Iran accuses a foreign country of being behind the cyberattack on gas outlets
Iran has claimed that a foreign country was responsible for the Tuesday cyberattack that crippled its petrol delivery network.
The attack was claimed by a group called Predatory Sparrow, while Iran’s main internet policy-making organisation blamed an anonymous “state actor.”
The goal, according to President Ebrahim Raisi, is to stoke public fury.
The hack targeted an intranet-based system that allows motorists to purchase government-subsidized fuel using government-issued smart cards, resulting in long lines at gas stations.
The hackers also took control of digital billboards on motorways in Tehran and elsewhere, displaying a message that read, [Supreme Leader Ayatollah Ali] Khamenei, where is our fuel?
A spokeswoman for the National Iranian Oil Products Distribution Company (NIOPDC) told state media that only 5% of the country’s 4,300 gas outlets had been reconnected by Wednesday morning.
She noted that around 3,000 people were able to sell fuel offline at the unsubsidized price. In Iran, the majority of people rely on government-subsidized fuel, as the country’s economy has been severely harmed by years of US sanctions, as well as government mismanagement and corruption.

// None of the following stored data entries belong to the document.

(** Any bytes are elements and a stump. *)
Lemma split_elements x : bytes x -> exists es rest, x = encode es ++ rest /\ stump rest.
Proof.
  remember (length x) as k eqn:Hk. revert x Hk. induction k as [k IH] using lt_wf_ind. intros x Hk B.
  destruct x as [|id [|n x]]; [by exists [], []|by exists [], [id]|].
  apply Forall_cons in B as [_ B]. apply Forall_cons in B as [Bn B]. unfold is_byte in Bn.
  destruct (Z.lt_ge_cases (Z.of_nat (length x)) n) as [L|L]; [by exists [], (id :: n :: x)|].
  destruct (IH (length (drop (Z.to_nat n) x))) with (x := drop (Z.to_nat n) x) as (es & rest & E & St);
    [subst k; cbn; rewrite length_drop; lia|done|by apply Forall_drop|].
  exists (mk_elem id (take (Z.to_nat n) x) :: es), rest. split; [|done]. rewrite encode_cons. cbn [e_id e_data app].
  rewrite length_take, Nat.min_l, Z2Nat.id by lia. by rewrite <- app_assoc, <- E, take_drop.
Qed.

(** * The parser on elements and a stump *)

Lemma lor_shift8 h l : is_byte l -> (h .<< 8) .| l = h * 256 + l.
Proof.
  intros Hl. unfold is_byte in Hl. assert (Z.land (h .<< 8) l = 0) as D.
  { apply Z.bits_inj'. intros i Hi. rewrite Z.land_spec, Z.bits_0. destruct (Z.lt_ge_cases i 8).
    - by rewrite Z.shiftl_spec_low by done.
    - replace l with (l mod 2 ^ 8) by (apply Z.mod_small; lia). by rewrite Z.mod_pow2_bits_high, andb_false_r by lia. }
  rewrite <- Z.lxor_lor, <- Z.add_nocarry_lxor by done. by rewrite Z.shiftl_mul_pow2 by lia.
Qed.

Lemma be24_spec a b c pos pre rest :
  is_byte b -> is_byte c -> pos = Z.of_nat (length pre) ->
  RTW_GET_BE24 (pre ++ a :: b :: c :: rest) pos = Ok (a * 65536 + b * 256 + c).
Proof.
  intros Hb Hc ->. unfold RTW_GET_BE24.
  assert (G : forall k x z l, l = Z.of_nat (length k) -> byte_at (pre ++ k ++ x :: z) (Z.of_nat (length pre) + l) = Ok x).
  { intros k x z l ->. rewrite app_assoc. apply byte_at_app. rewrite length_app. lia. }
  rewrite (byte_at_app (Z.of_nat (length pre)) pre a) by done.
  rewrite (G [a] b (c :: rest) 1 eq_refl : byte_at (pre ++ a :: b :: c :: rest) (Z.of_nat (length pre) + 1) = Ok b).
  rewrite (G [a; b] c rest 2 eq_refl : byte_at (pre ++ a :: b :: c :: rest) (Z.of_nat (length pre) + 2) = Ok c).
  cbn [mbind res_bind]. f_equal.
  replace (a .<< 16) with ((a .<< 8) .<< 8) by (by rewrite Z.shiftl_shiftl). rewrite <- Z.shiftl_lor, !lor_shift8 by done. lia.
Qed.

Lemma oui_eqb a b c x y z :
  is_byte a -> is_byte b -> is_byte c -> is_byte x -> is_byte y -> is_byte z ->
  (a * 65536 + b * 256 + c =? x * 65536 + y * 256 + z) = bool_decide ([a; b; c] = [x; y; z]).
Proof.
  unfold is_byte. intros. case_bool_decide as D; [injection D as -> -> ->; apply Z.eqb_refl|].
  apply Z.eqb_neq. intros E. apply D. repeat f_equal; lia.
Qed.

The president further claimed that the Iranian authorities’ “vigilance” had stopped the hackers from exploiting the situation.
Meanwhile, Iran’s semi-official Fars news agency linked the hack to the second anniversary of nationwide protests that occurred when the government hiked the price of gasoline by 50%. The security forces responded with a violent crackdown as a result of the unrest. More than 300 people were killed, according to Amnesty International, but Iranian officials denied the figure.
Predatory Sparrow wrote on Telegram that the hack was a “reaction to Tehran’s terrorist regime’s cyber operations against people in the region and around the world.”
It went on to say that it had alerted Iran’s emergency services people ahead of time and that it had decided not to exploit a flaw that would have caused “very long-term damage.” In July, the organisation claimed responsibility for a cyberattack on Iran’s rail network, which caused train schedules to be wrongly displayed on station message boards.